▶ DATASET EXTRACT
(* ===== verification/SpiderPoolFacts.v ===== *)
(** * SpiderPoolFacts: what the spiderpool controller guarantees

    The cache: a reconcile of an annotated pool always panics, so no run of
    the controller ever caches a pool.  The custom resource: what each update
    writes, when an object may disappear, and that repeated deletions end, with
    a client whose reads may be behind its writes. *)
From S2P Require Import Prelude.
From S2P Require Import HashSet.
From S2P Require Import Backoff.
From S2P Require Import Objects.
From S2P Require Import IPPool.
From S2P Require Import SpiderPool.

Module SpiderPoolFacts.
Import SpiderPool.

Section cache.
Context {S : Type} `{!RangeOrder, !JsonObject, !Lens S controller,
  !KubeClient S SpiderIPPool}.
Implicit Types (s : S) (p pl : Pool) (o : SpiderIPPool).

(** Every cached pool has its three sets. *)
Definition cache_wf (c : controller) : Prop := map_Forall (λ _ p, allocated p) (pools c).

Lemma load_run s : load (S:=S) (C:=controller) s = (Ret (view s), s).
Proof. done. Qed.

Lemma with_pool_run name f s p p' :
  pools (view s) !! name = Some p → f p = Ret p' →
  with_pool name f s = (Ret tt, put (set_pools (<[name := p']> (pools (view s))) (view s)) s).
Proof.
  intros Hp Hf. unfold with_pool. rewrite (go_bind_run _ _ _ _ _ (load_run s)), Hp.
  unfold go_bind, go_lift. by rewrite Hf.
Qed.

Lemma with_pool_panic name f s p e :
  pools (view s) !! name = Some p → f p = Panic e → with_pool name f s = (Panic e, s).
Proof.
  intros Hp Hf. unfold with_pool. rewrite (go_bind_run _ _ _ _ _ (load_run s)), Hp.
  unfold go_bind, go_lift. by rewrite Hf.
Qed.

Lemma add_namespace_run k p :
  allocated p → ∃ p', add_namespace (VKey k) p = Ret p' ∧ allocated p'.
Proof.
  intros ([n Hn] & Hc & Hu). unfold add_namespace. rewrite Hn. simpl.
  eexists. split; [done|]. by repeat split; simpl.
Qed.

(** The namespace loop keeps the pool cached and allocated, and touches only
    the cache. *)
Lemma namespace_loop name l s p :
  pools (view s) !! name = Some p → allocated p →
  ∃ c p', for_acc l (λ _ ns, with_pool name (add_namespace (VKey (KInt ns)))) tt s =
             (Ret tt, put c s) ∧ pools c !! name = Some p' ∧ allocated p'.
Proof.
  intros Hp Ha.
  destruct (for_acc_inv
    (λ (_ : unit) s', ∃ c p, s' = put c s ∧ pools c !! name = Some p ∧ allocated p)
    (λ _ ns, with_pool name (add_namespace (VKey (KInt ns)))) l tt s)
    as ([] & s' & Hs & c & p' & -> & Hp' & Ha').
  - intros [] ns s1 _ (c1 & p1 & -> & Hp1 & Ha1).
    destruct (add_namespace_run (KInt ns) p1 Ha1) as (p2 & Hadd & Ha2).
    exists tt. eexists. split; [apply (with_pool_run _ _ _ p1 p2); [by rewrite view_put|done]|].
    rewrite view_put, put_put. eexists _, p2. split; [done|]. split; [apply lookup_insert_eq|done].
  - exists (view s), p. by rewrite put_view.
  - exists c, p'. done.
Qed.

(** Once the pool is cached, the capacity step always panics: the whole
    [Spec.IPs] slice is one element of a hash set.  Nothing but the cache was
    touched by then. *)
Lemma reconcile_cached_panics inn subnat s :
  cache_wf (view s) →
  ∃ c, reconcile_cached inn subnat s =
    (Panic (if decide (pools (view s) !! Name (Meta inn) = None ∧
                       default [] (SpecNodeName (Spec inn)) = [])
            then IndexOutOfRange else UnhashableKey), put c s).
Proof.
  intros Hwf. unfold reconcile_cached. rewrite (go_bind_run _ _ _ _ _ (load_run s)).
  set (name := Name (Meta inn)).
  assert (Htail : ∀ c1 p1 (rest : go S Result),
    pools c1 !! name = Some p1 → allocated p1 →
    ∃ c, go_bind (for_acc (indices (SpecNamespaceName (Spec inn)))
            (λ _ ns, with_pool name (add_namespace (VKey (KInt ns)))) tt)
          (λ _, go_bind (with_pool name (add_cap (VStrings (default [] (IPs (Spec inn))))))
          (λ _, rest)) (put c1 s) = (Panic UnhashableKey, put c s)).
  { intros c1 p1 rest Hp1 Ha1.
    destruct (namespace_loop name (indices (SpecNamespaceName (Spec inn))) (put c1 s) p1)
      as (c & p2 & Hs2 & Hp2 & (? & [cap Hc] & ?)); [by rewrite view_put|done|].
    rewrite put_put in Hs2. exists c. rewrite (go_bind_run _ _ _ _ _ Hs2).
    apply go_bind_panic, (with_pool_panic _ _ _ p2); [by rewrite view_put|].
    unfold add_cap. by rewrite Hc. }
  destruct (pools (view s) !! name) as [p|] eqn:Hp.
  - rewrite decide_False by naive_solver. rewrite go_bind_ret_l.
    edestruct (Htail (view s) p) as [c Hc]; [done|by apply (Hwf name)|].
    rewrite put_view in Hc. exists c. exact Hc.
  - destruct (default [] (SpecNodeName (Spec inn))) as [|node nodes].
    + rewrite decide_True by done. exists (view s). by rewrite put_view.
    + rewrite decide_False by naive_solver. erewrite go_bind_run by done.
      eapply Htail; [apply lookup_insert_eq|by repeat split; simpl].
Qed.
Context `{!KubeFrame S SpiderIPPool controller}.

▶ TASK BRIEF
If a line in the records above contains the string "Import", copy that line out.

▶ OUTPUT
From S2P Require Import Prelude.
From S2P Require Import HashSet.
From S2P Require Import Backoff.
From S2P Require Import Objects.
From S2P Require Import IPPool.
From S2P Require Import SpiderPool.
Import SpiderPool.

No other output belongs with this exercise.